Lemma drain_spec fuel all T em k :
  Forall piece_ok all -> starts_sorted all -> sweep all T em k -> mg_merged k = [] -> 0 < mg_size k <= tc_max ->
  (S (total all) < fuel + length em)%nat ->
  exists l outs, drain fuel k = Some l /\ emits l outs /\ Forall (out_ok all (mg_size k)) outs
    /\ increasing tc_time (em ++ concat outs) /\ exists T', to_map tc_time (em ++ concat outs) = upto T' (content all)
         /\ Forall (fun x : piece => last_time tc_time x.1 <= T') all.
Proof.
  intros Hok Hs. revert T em k. induction fuel as [|fuel IH]; intros T em k H Hm Hsz Hf.
  { pose proof (out_bound all T em k H). lia. }
  cbn [drain]. destruct ((zlen (mg_values k) =? 0) && (zlen (mg_blocks k) =? 0)) eqn:E.
  - apply andb_true_iff in E as [Ev Eb]. exists [], []. split; [reflexivity|]. split; [constructor|]. split; [constructor|]. cbn [concat].
    destruct H as [K (gone & rest & Ea & G & F) I Mp]. rewrite (zlen_0 (mg_values k)) in I, Mp by lia. split; [exact I|]. exists T. split; [exact Mp|].
    rewrite (zlen_0 (mg_blocks k)) in F by lia. inversion F. subst. rewrite app_nil_r. eapply Forall_impl; [exact G|]. intros x [_ Hx]. exact Hx.
  - destruct (merge_blocks_spec all T em k Hok Hs H Hm Hsz) as (k1 & E1 & (outs & T1 & Em & Ho & S1 & Es & Ef & Ee & En)). rewrite E1. cbn.
    set (k2 := with_merged [] k1).
    assert (sweep all T1 (em ++ concat outs) k2) as S2 by (destruct S1; split; assumption).
    destruct outs as [|o outs].
    { destruct (En eq_refl) as [Eb Ev]. inversion Em as [E0|]. cbn [concat] in S2. rewrite app_nil_r in S2. pose proof (out_bound all T1 em k2 S2).
      destruct fuel as [|fuel]; [lia|]. exists [], []. cbn [drain k2 with_merged mg_values mg_blocks]. rewrite Ev, Eb. split; [reflexivity|].
      split; [constructor|]. split; [constructor|]. cbn [concat]. destruct S2 as [K (gone & rest & Ea & G & F) I Mp]. cbn [k2 with_merged mg_values mg_blocks] in *.
      rewrite Ev in I, Mp. split; [exact I|]. exists T1. split; [exact Mp|]. rewrite Eb in F. inversion F. subst. rewrite app_nil_r.
      eapply Forall_impl; [exact G|]. intros x [_ Hx]. exact Hx. }
    pose proof (concat_ne (o :: outs) (emits_ne _ _ Em) ltac:(discriminate)) as Hpos.
    destruct (IH T1 (em ++ concat (o :: outs)) k2 S2 eq_refl) as (l & outs2 & Ed & Em2 & Ho2 & I2 & T2 & M2 & L2).
    { cbn [k2 with_merged mg_size]. lia. }
    { rewrite length_app. lia. }
    exists (mg_merged k1 ++ l), ((o :: outs) ++ outs2). rewrite Ed. cbn [mbind option_bind]. split; [reflexivity|]. rewrite concat_app, app_assoc.
    split; [apply Forall2_app; assumption|]. split; [apply Forall_app; split; [exact Ho|cbn [k2 with_merged mg_size] in Ho2; rewrite Es in Ho2; exact Ho2]|].
    split; [exact I2|]. exists T2. auto.
Qed.

Lemma upto_all T all : Forall piece_ok all -> Forall (fun x : piece => last_time tc_time x.1 <= T) all -> upto T (content all) = content all.
Proof.
  intros Hok H. unfold content. rewrite upto_filter. f_equal. apply filter_all, Forall_forall. intros v Hv.
  apply list_elem_of_In, in_concat in Hv as (l & Hl & Hv). apply in_map_iff in Hl as (x & <- & Hx). apply filter_In in Hv as [Hv _].
  apply list_elem_of_In in Hx, Hv. rewrite Forall_forall in Hok, H. destruct (Hok x Hx) as (_ & Hi & _). pose proof (time_span tc_time x.1 v Hi Hv).
  specialize (H x Hx). cbn in H. unfold below. lia.
Qed.

(** C22 (functional). Merging the blocks of one key, ordered by their start, for
    any of the five value types, any block size and either strategy: the loop of
    [Next] ends without error or panic; the blocks it hands out decode to values in
    strictly increasing time over the whole key; together they are the blocks overlaid,
    a later block over an earlier one at the same time, less what the tombstones of
    each block cover; and every block but those passed on as they were has at most
    [size] values.  Overlaps may chain arbitrarily. *)
Theorem merge_overlays (all : list piece) (k : merger V) :
  Forall piece_ok all -> starts_sorted all -> fresh all k -> 0 < mg_size k <= tc_max ->
  exists l outs, drain (S (S (total all))) k = Some l /\ Forall2 holds_values l outs
    /\ increasing tc_time (concat outs) /\ to_map tc_time (concat outs) = content all
    /\ Forall (fun o => o <> [] /\ (zlen o <= mg_size k \/ (o, []) ∈ all)) outs.
Proof.
  intros Hok Hs Hf Hsz. pose proof (fresh_sweep all k Hok Hf) as H. destruct Hf as (_ & _ & _ & Hm & _).
  destruct (drain_spec (S (S (total all))) all _ [] k Hok Hs H Hm Hsz) as (l & outs & E & Em & Ho & I & T' & Mp & L); [cbn; lia|].
  exists l, outs. rewrite (upto_all T' all Hok L) in Mp. auto.
Qed.
End Facts.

________________

Nothing outside this range should appear: the lines from the start of the listing through the line with "- apply andb_true_iff", each reproduced exactly, both ends included.

Lemma drain_spec fuel all T em k :
  Forall piece_ok all -> starts_sorted all -> sweep all T em k -> mg_merged k = [] -> 0 < mg_size k <= tc_max ->
  (S (total all) < fuel + length em)%nat ->
  exists l outs, drain fuel k = Some l /\ emits l outs /\ Forall (out_ok all (mg_size k)) outs
    /\ increasing tc_time (em ++ concat outs) /\ exists T', to_map tc_time (em ++ concat outs) = upto T' (content all)
         /\ Forall (fun x : piece => last_time tc_time x.1 <= T') all.
Proof.
  intros Hok Hs. revert T em k. induction fuel as [|fuel IH]; intros T em k H Hm Hsz Hf.
  { pose proof (out_bound all T em k H). lia. }
  cbn [drain]. destruct ((zlen (mg_values k) =? 0) && (zlen (mg_blocks k) =? 0)) eqn:E.
  - apply andb_true_iff in E as [Ev Eb]. exists [], []. split; [reflexivity|]. split; [constructor|]. split; [constructor|]. cbn [concat].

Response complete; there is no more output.